It sounds like you might want to use the log4j appender than.
This will only require the flume-ng sdk libs on the servers where the log messages originate.

as well as a flume-ng agent to send the events to.

You do Not need to install flume on the hdfs namenode.
In order for the hdfs sink to write to hdfs you simply need to configure the sink properly with the hdfs write path.
hdfs.path hdfs://namenode/flume/webdata/

Please have a read over the flume user guide as their is a lot of good info in there that you may find useful.

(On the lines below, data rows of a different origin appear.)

(** [writer.writerow(fields)].  A row that would come out empty although it
    has a field (a single empty field) is written as an empty quoted field. *)
Definition writerow (fields : list string) : string :=
  let line := join (Py.chr delimiter) (write_field <$> fields) in
  match fields, line with
  | _ :: _, EmptyString => Py.chr quotechar +:+ Py.chr quotechar +:+ lineterminator
  | _, _ => line +:+ lineterminator
  end.

Fixpoint concat (l : list string) : string :=
  match l with
  | [] => EmptyString
  | x :: l' => x +:+ concat l'
  end.

Definition writerows (rows : list (list string)) : string :=
  concat (writerow <$> rows).
End writer.

End Csv.

(** [df.to_csv(index=False)]: the header row, then one row per data row, the
    writer's line terminator being [os.linesep]. *)
Definition to_csv (os : Platform) (df : DataFrame) : string :=
  Csv.writerow (linesep os) (quotes_newlines os) (columns df)
  +:+ Csv.writerows (linesep os) (quotes_newlines os) (data df).

(** ** [base64.b64encode] *)

Module Base64.

Definition alphabet : list ascii :=
  list_ascii_of_string
    "ABCDEFGHIJKLMNOPQRSTUVWXYZabcdefghijklmnopqrstuvwxyz0123456789+/".

Definition pad : ascii := "="%char.

Definition digit (n : N) : ascii := nth (N.to_nat n) alphabet pad.

(** Three bytes make four digits of six bits; a final group of one or two
    bytes is completed with zero bits and padded with [=]. *)
Fixpoint b64encode (bs : list ascii) : list ascii :=
  match bs with
  | a :: b :: c :: rest =>
      let n := (N_of_ascii a * 65536 + N_of_ascii b * 256 + N_of_ascii c)%N in
      digit (n / 262144) :: digit (n / 4096 mod 64) :: digit (n / 64 mod 64)
        :: digit (n mod 64) :: b64encode rest
  | [a; b] =>
      let n := (N_of_ascii a * 65536 + N_of_ascii b * 256)%N in
      [digit (n / 262144); digit (n / 4096 mod 64); digit (n / 64 mod 64); pad]
  | [a] =>
      let n := (N_of_ascii a * 65536)%N in
      [digit (n / 262144); digit (n / 4096 mod 64); pad; pad]
  | [] => []
  end.

End Base64.

(** [s.encode()]: the UTF-8 bytes of the text. *)
Definition encode (s : string) : list ascii := list_ascii_of_string s.

(** [b.decode()] of ASCII bytes. *)
Definition decode (b : list ascii) : string := string_of_list_ascii b.

(** ** matplotlib: texts that are math text *)

Module Mathtext.

Definition DOLLAR : ascii := "$"%char.
Definition BACKSLASH : ascii := "092"%char.

(** [s.count('$')] *)
Fixpoint count_dollar (s : list ascii) : nat :=
  match s with
  | [] => 0
  | c :: s' => (if Ascii.eqb c DOLLAR then 1 else 0) + count_dollar s'
  end.

(** [s.count(r'\$')]: the occurrences of a backslash followed by a dollar
    sign, counted from the left without overlap. *)
Fixpoint count_escaped (s : list ascii) : nat :=
  match s with
  | [] => 0
  | c :: s' =>
      match s' with
      | [] => 0
      | d :: s'' =>
          if Ascii.eqb c BACKSLASH && Ascii.eqb d DOLLAR
          then S (count_escaped s'') else count_escaped s'
      end
  end.

(** [cbook.is_math_text(s)]: the dollar signs that are not escaped are an
    even number and at least two. *)
Definition is_math_text (s : string) : bool :=
  let l := list_ascii_of_string s in
  let dollar_count := count_dollar l - count_escaped l in
  (0 <? dollar_count) && Nat.even dollar_count.

End Mathtext.

(** Laying out one text of a figure: a text that is math text goes through
    the mathtext parser, which raises [ValueError] on a string it cannot
    parse; any other text is laid out as it stands. *)
Definition layout_text (parser : string → option string) (s : string) : M unit :=
  if Mathtext.is_math_text s then
    match parser s with
    | Some msg => raise (ValueError msg)
    | None => ret tt
    end
  else ret tt.

(** [plt.tight_layout()] on a figure whose texts not laid out before are
    [texts], in the order they were added. *)
Fixpoint tight_layout (parser : string → option string) (texts : list string)
    : M unit :=
  match texts with
  | [] => ret tt
  | s :: texts' => layout_text parser s ;; tight_layout parser texts'
  end.

(** ** The script *)

Definition DQ : string := Py.chr Py.DQUOTE.

(** [@st.cache_resource]: the decorated function is keyed by its argument;
    a hit returns the stored object without calling the function, a miss
    calls it and stores what it returns (nothing is stored if it raises). *)
Definition cache_resource (f : string → M Language) (arg : string) : M Language :=
  σ <- get_cache ;;
  match σ !! arg with
  | Some v => emit (CacheHit arg) ;; ret v
  | None =>
      v <- f arg ;;
      σ' <- get_cache ;;
      put_cache (<[arg := v]> σ') ;;
      emit (CacheStore arg) ;;
      ret v
  end.

(** [load_model], lines 12-14. *)
Definition load_model (req : Request) : string → M Language :=
  cache_resource (λ model_name, call (SpacyLoad model_name) (spacy_load req model_name)).

Definition model_options : list string :=
  ["en_core_web_sm"; "en_core_web_md"; "en_core_web_lg"].

Definition ner_explanation : string :=
"
## What is Named Entity Recognition?
Named Entity Recognition (NER) is a natural language processing technique that identifies and classifies named entities in text into predefined categories such as:
- Persons
- Organizations
- Locations
- Dates
- Quantities
- Monetary values
- And more...
".

(** [entity_colors], lines 49-65. *)
Definition entity_colors : gmap string string :=
  list_to_map
    [ ("PERSON", "#7aecec"); ("ORG", "#feca74"); ("GPE", "#ff9561");
      ("LOC", "#ff8197"); ("DATE", "#bfe1d9"); ("TIME", "#bfe1d9");
      ("MONEY", "#e4e7d2"); ("PERCENT", "#e4e7d2");
      ("WORK_OF_ART", "#f0d0ff"); ("FAC", "#aab7d4");
      ("PRODUCT", "#bfeeb7"); ("EVENT", "#f89e96"); ("LAW", "#ddd1ff");
      ("LANGUAGE", "#ff8461"); ("QUANTITY", "#e4e7d2") ].

Definition fallback_color : string := "#cccccc".

(** [entity_colors.get(label, "#cccccc")] *)
Definition color_of (label : string) : string :=
  default fallback_color (entity_colors !! label).

Definition sample_text : string :=
  "Apple Inc. is planning to open a new office in New York City next January. CEO Tim Cook announced this during his visit to Boston last week.".

Definition no_entities : string := "No entities were detected in the text.".
Definition empty_input : string := "Please enter some text to analyze.".

Definition not_found (model_name : string) : string :=
  "Error: Model '" +:+ model_name
  +:+ "' not found. Please install it with 'python -m spacy download "
  +:+ model_name +:+ "'".

Definition tab_labels : list string :=
  ["Highlighted Text"; "Entity List"; "Entity Count"; "Entity Visualization"].

Definition entity_types_table : string :=
"
    | Entity Type | Description | Example |
    |-------------|-------------|---------|
    | PERSON | People, including fictional | Tim Cook, Harry Potter |
    | ORG | Companies, agencies, institutions | Apple Inc., United Nations |
    | GPE | Countries, cities, states | New York City, France |
    | LOC | Non-GPE locations, mountain ranges, bodies of water | Alps, Pacific Ocean |
    | DATE | Absolute or relative dates or periods | January, last week |
    | TIME | Times smaller than a day | 3pm, midnight |
    | MONEY | Monetary values, including unit | $200, 10 euros |
    | PERCENT | Percentage | 15%, one-tenth |
    | WORK_OF_ART | Titles of books, songs, etc. | " +:+ DQ +:+ "The Great Gatsby" +:+ DQ +:+ " |
    | FAC | Buildings, airports, highways, bridges | Golden Gate Bridge |
    | PRODUCT | Objects, vehicles, foods, etc. (not services) | iPhone, Boeing 747 |
    | EVENT | Named hurricanes, battles, wars, sports events | World War II, Olympics |
    | LAW | Named documents made into laws | Constitution, GDPR |
    | LANGUAGE | Any named language | English, Spanish |
    | QUANTITY | Measurements, as of weight or distance | 10km, 20 pounds |
    ".

(** *** The four result views *)

(** Tab 1, lines 82-86: displaCy's markup of the document, unconditionally. *)
Definition tab1 (req : Request) (doc : Doc) : M unit :=
  st (Tab 1) (StSubheader "Entities Highlighted in Text") ;;
  emit (DisplacyRender doc) ;;
  let html := displacy_render req doc entity_colors in
  st (Tab 1) (StMarkdown html true).

(** [pd.DataFrame(records, columns=[c1, c2])] on a list of pairs. *)
Definition DataFrame_of (records : list (string * string)) (cols : list string)
    : DataFrame :=
  {| columns := cols; data := (λ r, [r.1; r.2]) <$> records |}.

Definition entities_data (doc : Doc) : list (string * string) :=
  (λ ent, (text ent, label_ ent)) <$> ents doc.

Definition entities_frame (doc : Doc) : DataFrame :=
  DataFrame_of (entities_data doc) ["Entity"; "Type"].

(** The download link of line 98, around the base64 payload. *)
Definition download_link (b64 : string) : string :=
  "<a href=" +:+ DQ +:+ "data:file/csv;base64," +:+ b64 +:+ DQ
  +:+ " download=" +:+ DQ +:+ "entities.csv" +:+ DQ
  +:+ ">Download Entity List as CSV</a>".

Definition export_payload (os : Platform) (df : DataFrame) : string :=
  decode (Base64.b64encode (encode (to_csv os df))).

(** Tab 2, lines 88-101. *)
Definition tab2 (req : Request) (doc : Doc) : M unit :=
  st (Tab 2) (StSubheader "Extracted Entities") ;;
  if bool_decide (length (ents doc) > 0) then
    let df := entities_frame doc in
    st (Tab 2) (StDataframe df true) ;;
    let csv := to_csv (os req) df in
    let b64 := decode (Base64.b64encode (encode csv)) in
    let href := download_link b64 in
    st (Tab 2) (StMarkdown href true)
  else
    st (Tab 2) (StInfo no_entities).

(** The index of the first occurrence of [c] in [cats].  It is the position of
    a category on a categorical axis, which numbers the categories in order
    of first appearance. *)
Fixpoint first_index (cats : list string) (c : string) : nat :=
  match cats with
  | [] => 0
  | c' :: cats' => if decide (c = c') then 0 else S (first_index cats' c)
  end.

(** [ax.bar(x, height, color=colors)] *)
Definition ax_bar (x : list string) (height : list nat) (colors : list string)
    : list Rectangle :=
  zip_with (λ xh c, {| rect_category := xh.1;
                        rect_centre := first_index x xh.1;
                        rect_height := xh.2;
                        rect_facecolor := c |})
    (zip x height) colors.

(** The label above a bar, lines 123-129: [f'{height}'] anchored at the top
    centre of the bar, [bar.get_x() + bar.get_width() / 2] being the centre. *)
Definition bar_label (bar : Rectangle) : Artist :=
  let height := rect_height bar in
  Annotation (pretty height) (rect_centre bar, height) (0, 3) "center" "bottom".

Definition count_figure (doc : Doc) : Figure :=
  let entity_counts := Counter (label_ <$> ents doc) in
  let entity_types := keys entity_counts in
  let counts := values entity_counts in
  let colors := color_of <$> entity_types in
  let bars := ax_bar entity_types counts colors in
  {| figsize := (10, 6);
     artists := (Bar <$> bars)
                ++ [YLabel "Count"; Title "Entity Counts by Type";
                    XTicksStyle 45 "right"; TightLayout]
                ++ (bar_label <$> bars) |}.

(** Tab 3, lines 103-133. *)
Definition tab3 (doc : Doc) : M unit :=
  st (Tab 3) (StSubheader "Entity Count by Type") ;;
  if bool_decide (length (ents doc) > 0) then
    st (Tab 3) (StPyplot (count_figure doc))
  else
    st (Tab 3) (StInfo no_entities).

(** [ax.scatter(xs, ys, c=colors, s=100)] *)
Definition ax_scatter (xs ys : list nat) (colors : list string) (s : nat)
    : list Artist :=
  zip_with (λ xy c, PathPoint xy.1 xy.2 c s) (zip xs ys) colors.

Definition legend_handle (ent_type : string) : Line2D :=
  {| line_label := ent_type; markerfacecolor := color_of ent_type |}.

(** The figure of tab 4, lines 143-175.  The texts of the figure that are
    taken from the analysed text are the annotations, the entity texts.  The
    legend shows the labels, which are names of the pipeline's label scheme
    ([ORG], [GPE], ...) and hold no dollar sign, and which tab 3 has laid
    out as its tick labels by then; the two titles are fixed.
    [plt.tight_layout()], line 175, is the first call that lays the
    annotations out. *)
Definition scatter_figure (req : Request) (doc : Doc) : M Figure :=
  let entities := text <$> ents doc in
  let entity_types := label_ <$> ents doc in
  let unique_types := set_iter req entity_types in
  let type_to_num := index_dict unique_types in
  y_values <- comprehension (getitem type_to_num) entity_types ;;
  let colors := color_of <$> entity_types in
  let scatter := ax_scatter (seq 0 (length entities)) y_values colors 100 in
  labels <- comprehension
              (λ ie, y <- index y_values ie.1 ;;
                     ret (Annotation ie.2 (ie.1, y) (0, 5) "center" "baseline"))
              (enumerate entities) ;;
  let legend_elements := legend_handle <$> unique_types in
  tight_layout (mathtext req) entities ;;
  ret {| figsize := (10, 6);
         artists := scatter ++ labels
                    ++ [Legend legend_elements "Entity Types";
                        SetYTicks []; SetXTicks [];
                        Title "Entity Visualization"; TightLayout] |}.

(** Tab 4, lines 135-179. *)
Definition tab4 (req : Request) (doc : Doc) : M unit :=
  st (Tab 4) (StSubheader "Entity Network Visualization") ;;
  if bool_decide (length (ents doc) > 0) then
    st (Tab 4) (StMarkdown
      "Entity relationship visualization shows how entities appear in the document:"
      false) ;;
    fig <- scatter_figure req doc ;;
    st (Tab 4) (StPyplot fig)
  else
    st (Tab 4) (StInfo no_entities).

(** Lines 77-179: inference and the four tabs. *)
Definition analyze (req : Request) (nlp : Language) (text_input : string) : M unit :=
  doc <- call (Infer text_input) (nlp text_input) ;;
  st Main (StTabs tab_labels) ;;
  tab1 req doc ;;
  tab2 req doc ;;
  tab3 doc ;;
  tab4 req doc.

One example flow could be:

AppServer configured with log4j appender --> flume agent [source (avro) | channel | sink (hdfs) --> hdfs

On Thu, Feb 7, 2013 at 10:07 AM, Seshu V <> wrote:
Hello Jeff, 

   Thanks for the reply.  My use case is not really special.  We have multiple products and each product emits traditional log messages in different servers.  I would like to stream those into HDFS.  The logs are generally in apache or log4j format.  
   So, I have many sources from where I want to stream the logs into HDFS.   I can have a channel/collector machine where I install flume.   I guess, my question is, do I need to install flume on the servers where the log messages lie and do I need to install flume in HDFS namenode too?

- Seshu  

On Wed, Feb 6, 2013 at 7:47 PM, Jeff Lord <> wrote:

It really is going to depend on your use case.
Though it sounds that you may need to run an agent on each of the source machines.
Which source do you plan to use? It may also be the case that you can use the flume rpc client to write data directly from your application to the flume collector machine.


On Wed, Feb 6, 2013 at 4:49 PM, Seshu V <> wrote:
Hi All,

    I have used Flume 0.9.3 a while back, it worked fine at that time.  Now, I am looking to use 'Flume NG', started reading documentation today.  In Flume 0.9.3, I installed flume agents on the servers wherever I had the data source.   And, I had a collector machine separately.  My sink was HDFS.   I see that Flume NG is using Channel.    
    My question is that I have multiple source servers and my sink is HDFS.  I also have another machine for Channel (collector in old days).   Do I need to install flume NG  in all the source machines and Channel machine?  Or can I install flume NG only on the Channel server and (somehow) specify in the configuration to pull data from source machines and specify the sink as HDFS?
     Thanks in advance for your replies..

- Seshu